The review comprised 19 prospective cohort studies found mostly by searching the Ovid MEDLINE, EMBASE, Web of Science, the Cochrane Central Register of Controlled Trials and Google Scholar databases from inception through March 2018.Mean age of the 47,045 pregnant women included for analysis was 29 years, with a mean gestational age at blood sampling of 12.9 weeks.
Of the study population, 3.1% had subclinical hypothyroidism (increased thyrotropin concentration with normal free thyroxine [FT4] concentration) and 2.2% had isolated hypothyroxinemia (decreased FT4 concentration with normal thyrotropin concentration).
In addition, 7.5% of the women were TPO antibody-positive and 5.0% delivered prematurely.
Risk of PTB was statistically significantly higher for women with subclinical hypothyroidism than euthyroid women: 6.1% vs. 5.0%, respectively, with an absolute risk difference of 1.4% (95% confidence interval [CI]: 0% to 3.2%) and an odds ratio (OR) of 1.29 (95% CI: 1.01 to 1.64). Similarly, risk of PTB among women with isolated hypothyroxinemia was 7.1% compared to 5.0% in euthyroid women, with an absolute risk difference of 2.3% (95% CI: 0.6% to 4.5%) and an OR of 1.46 (95% CI: 1.12 to 1.90).
In continuous analyses, each one unit increase in the standard deviation (SD) for higher maternal thyrotropin concentration was associated with a higher risk of PTB, for an absolute risk difference of 0.2% (95% CI: 0% to 0.4%) per one SD and an OR of 1.04 (95% CI: 1.00 to 1.09) per one SD.
Thyroid peroxidase antibody–positive women also had a higher risk of PTB compared to TPO antibody–negative women: 6.6% vs. 4.9%, respectively, with an absolute risk difference of 1.6% (95% CI: 0.7% to 2.8%) and an OR of 1.33 (95% CI: 1.15 to 1.56).
“Our findings validate a reflex TPOAb measurement for women with a TSH above 4 and also imply that it is important to actively plan to assess early gestational thyroid function tests in women known to be TPOAb-positive preconception,” Dr. Korevaar told Contemporary OB/GYN.
“However, we did not expect that isolated hypothyroxinemia and TPOAb positivity would be risk factors for predominantly very preterm birth rather than for preterm birth (< 37 weeks’ gestation),” Dr. Korevaar said. “Previous studies have lacked adequate numbers to distinguish these two different outcomes, mainly because very preterm birth is uncommon, occurring in about 1% of pregnancies.”

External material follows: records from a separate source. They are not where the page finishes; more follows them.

Lemma drop_hook {X} (x : X) q i r x' q' : service_drop x q i = Some (r, x', q') -> hooks q' = hooks q.
Proof.
  unfold service_drop, mq_retire. destruct (g_ring q !! i) as [e|]; [| done]. cbn [mbind option_bind].
  destruct (mq_release_slot q i) as [q1|] eqn:E1; [| done]. cbn [mbind option_bind].
  destruct (mq_advance_head _) as [q2|] eqn:E2; [| done]. cbn [mbind option_bind].
  destruct (mq_check_invariants q2); [| done]. intros [= _ _ <-].
  rewrite (advance_hook _ _ E2), notify_hook, <- (release_hook _ _ _ E1). by destruct (g_drop_fn _).
Qed.

Lemma pending_hook {X} (tx : X -> Z -> bytes -> Z * X) x q now i e r x' q' :
  service_pending tx x q now i e = Some (r, x', q') -> hooks q' = hooks q.
Proof.
  unfold service_pending. destruct (_ && _); [by intros [= _ _ <-] |]. destruct (tx _ _ _) as [rc x1].
  destruct (0 <=? rc); [destruct (mq_check_invariants _); [| done]; by intros [= _ _ <-] |].
  destruct (_ || _); [by intros H%drop_hook |]. destruct (mq_check_invariants _); [| done]. by intros [= _ _ <-].
Qed.

Lemma service_hook {X} (tx : X -> Z -> bytes -> Z * X) now n : forall i x q o x' q',
  service_loop tx n i x q now = Some (o, x', q') -> hooks q' = hooks q.
Proof.
  induction n as [|n IH]; intros i x q o x' q' H; cbn [service_loop] in H; [by injection H as _ _ <- |].
  destruct (service_entry tx x q now i) as [[[r x1] q1]|] eqn:E; [| done]. cbn [mbind option_bind] in H.
  assert (Hh : hooks q1 = hooks q).
  { unfold service_entry in E. destruct (g_ring q !! i) as [e|]; [| done]. cbn [mbind option_bind] in E.
    destruct (e_state e); [by injection E as _ _ <- | by apply pending_hook in E |].
    destruct (_ <? _); [by injection E as _ _ <- |]. destruct (0 <? _)%nat; [| done].
    destruct (MQ_MAX_ATTEMPTS <=? _); [by apply drop_hook in E | by apply pending_hook in E]. }
  destruct r as [out|]; [by injection H as _ _ <- |]. by rewrite (IH _ _ _ _ _ _ H).
Qed.

Lemma mq_service_hook {X} (tx : X -> Z -> bytes -> Z * X) x q now o x' q' :
  mq_service (Some tx) x q now = Some (o, x', q') -> hooks q' = hooks q.
Proof.
  unfold mq_service. destruct (_ =? _)%nat; [by intros [= _ _ <-] |].
  destruct (mq_advance_head q) as [q1|] eqn:E; [| done]. cbn [mbind option_bind].
  intros H. by rewrite (service_hook _ _ _ _ _ _ _ _ _ H), (advance_hook _ _ E).
Qed.

(** ** Transports

    A round of [mq_service] offers at most one telegram, so a transport with a state
    is one without. *)
Section Stateless.
Context {X : Type} (tx : X -> Z -> bytes -> Z * X).

Definition offered (x : X) (f : Z) (p : bytes) : Z := (tx x f p).1.
Definition frozen (x : X) (_ : unit) (f : Z) (p : bytes) : Z * unit := (offered x f p, tt).

Lemma drop_stateless (x x' : X) q i r q' : service_drop x q i = Some (r, x', q') ->
  service_drop tt q i = Some (r, tt, q') /\ is_Some r.
Proof.
  unfold service_drop. destruct (mq_retire q i) as [q1|]; [| done]. cbn [mbind option_bind].
  destruct (mq_advance_head q1) as [q2|]; [| done]. cbn [mbind option_bind].
  destruct (mq_check_invariants q2); [| done]. by intros [= <- <- <-].
Qed.

Lemma pending_stateless x q now i e r x' q' : service_pending tx x q now i e = Some (r, x', q') ->
  service_pending (frozen x) tt q now i e = Some (r, tt, q') /\ (r = None -> x' = x).
Proof.
  unfold service_pending. destruct (_ && _); [by intros [= <- <- <-] |]. unfold frozen, offered.
  destruct (tx x _ _) as [rc x1]. cbn [fst].
  destruct (0 <=? rc); [destruct (mq_check_invariants _); [by intros [= <- <- <-] | done] |].
  destruct (_ || _).
  - intros [H [o Ho]]%drop_stateless. split; [done |]. by rewrite Ho.
  - destruct (mq_check_invariants _); [by intros [= <- <- <-] | done].
Qed.

Lemma entry_stateless x q now i r x' q' : service_entry tx x q now i = Some (r, x', q') ->
  service_entry (frozen x) tt q now i = Some (r, tt, q') /\ (r = None -> x' = x).
Proof.
  unfold service_entry. destruct (g_ring q !! i) as [e|]; [| done]. cbn [mbind option_bind].
  destruct (e_state e); [by intros [= <- <- <-] | apply pending_stateless |].
  destruct (_ <? _); [by intros [= <- <- <-] |]. destruct (0 <? _)%nat; [| done].
  destruct (MQ_MAX_ATTEMPTS <=? _); [| apply pending_stateless].
  intros [H [o Ho]]%drop_stateless. split; [done |]. by rewrite Ho.
Qed.

Lemma loop_stateless now n : forall i x q o x' q', service_loop tx n i x q now = Some (o, x', q') ->
  service_loop (frozen x) n i tt q now = Some (o, tt, q').
Proof.
  induction n as [|n IH]; intros i x q o x' q' H; cbn [service_loop] in *; [by injection H as <- _ <- |].
  destruct (service_entry tx x q now i) as [[[r x1] q1]|] eqn:E; [| done]. cbn [mbind option_bind] in H.
  apply entry_stateless in E as [-> Hx]. destruct r as [o1|]; [by injection H as <- _ <- |].
  rewrite Hx in H by done. exact (IH _ _ _ _ _ _ H).
Qed.

End Stateless.

(** ** What each call does to the telegrams stored *)

Lemma enqueue_done q f p len now rc q' : wf_mq q -> mq_enqueue q f p len now = Some (rc, q') -> wf_mq q' /\
  ((exists x, p = Some x /\ messages q' ≡ₚ new_telegram f x len now :: messages q /\
      g_stats q' = bump_enqueued (g_stats q) /\ q_events q' = q_events q ++ change_events q) \/
   (messages q' = messages q /\ q_events q' = q_events q /\
      (g_stats q' = g_stats q \/ g_stats q' = bump_full (g_stats q)))).
Proof.
  intros Hq H. assert (Hsame : wf_mq q /\ messages q = messages q /\ q_events q = q_events q /\
    (g_stats q = g_stats q \/ g_stats q = bump_full (g_stats q))) by auto.
  destruct p as [p|]; [| injection H as _ <-; tauto].
  destruct (decide (enqueue_args f p len)) as [Ha | Ha].
  - destruct (enqueue_ok q f p len now Hq Ha) as (rc1 & q1 & H1 & Hw & Hr). rewrite H in H1. injection H1 as <- <-.
    split; [done |]. destruct (decide _).
    + destruct Hr as (_ & Hst & Hss & _ & He). right. unfold messages. rewrite Hst. auto.
    + destruct Hr as (_ & Hss & _ & He & slot & new & Hv & Hns & _ & Hrg & Hh & _ & (e & Hsl & Hfr) & _).
      destruct (enqueue_messages q q' slot e new Hq Hw Hsl Hfr Hns Hrg Hh) as (l & l' & H1 & H2 & _).
      left. exists p. split_and!; [done | | done | done]. unfold messages.
      rewrite H1, H2, !fmap_app, fmap_cons, Hv. solve_Permutation.
  - unfold mq_enqueue in H. destruct ((f <? 0) || (len =? 0) || (MQ_PAYLOAD_MAX <=? len)) eqn:E;
      [injection H as _ <-; tauto |]. zbool.
    destruct (find_slot_ok q Hq) as (slot & t & Hs & Hw & Hsl & _). rewrite Hs in H. cbn [mbind option_bind] in H.
    destruct slot as [i|]; [exfalso | injection H as _ <-].
    + destruct (g_ring _ !! i) as [e|]; [| done]. cbn [mbind option_bind] in H.
      destruct (memcpy (e_payload e) p len) as [b|] eqn:Em; [| done]. apply Ha. unfold enqueue_args.
      unfold memcpy in Em. destruct (_ && _) eqn:El; [| done]. zbool. lia.
    + split; [apply (wf_same (set_tail q t)); try done; apply Hw |]. right. auto.
Qed.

Dr. Korevaar said it is important to distinguish the two outcomes because “very preterm birth has a much more detrimental effect on child health than does preterm birth that occurs after 32 weeks.”
Dr. Korevaar and his associates have initiated other studies within the consortium of thyroid and pregnancy, focusing on birth weight or the role of triiodothyronine (T3).
Dr. Korevaar receives lecture fees from Berlin Chemie, Quidel and Goodlife Healthcare.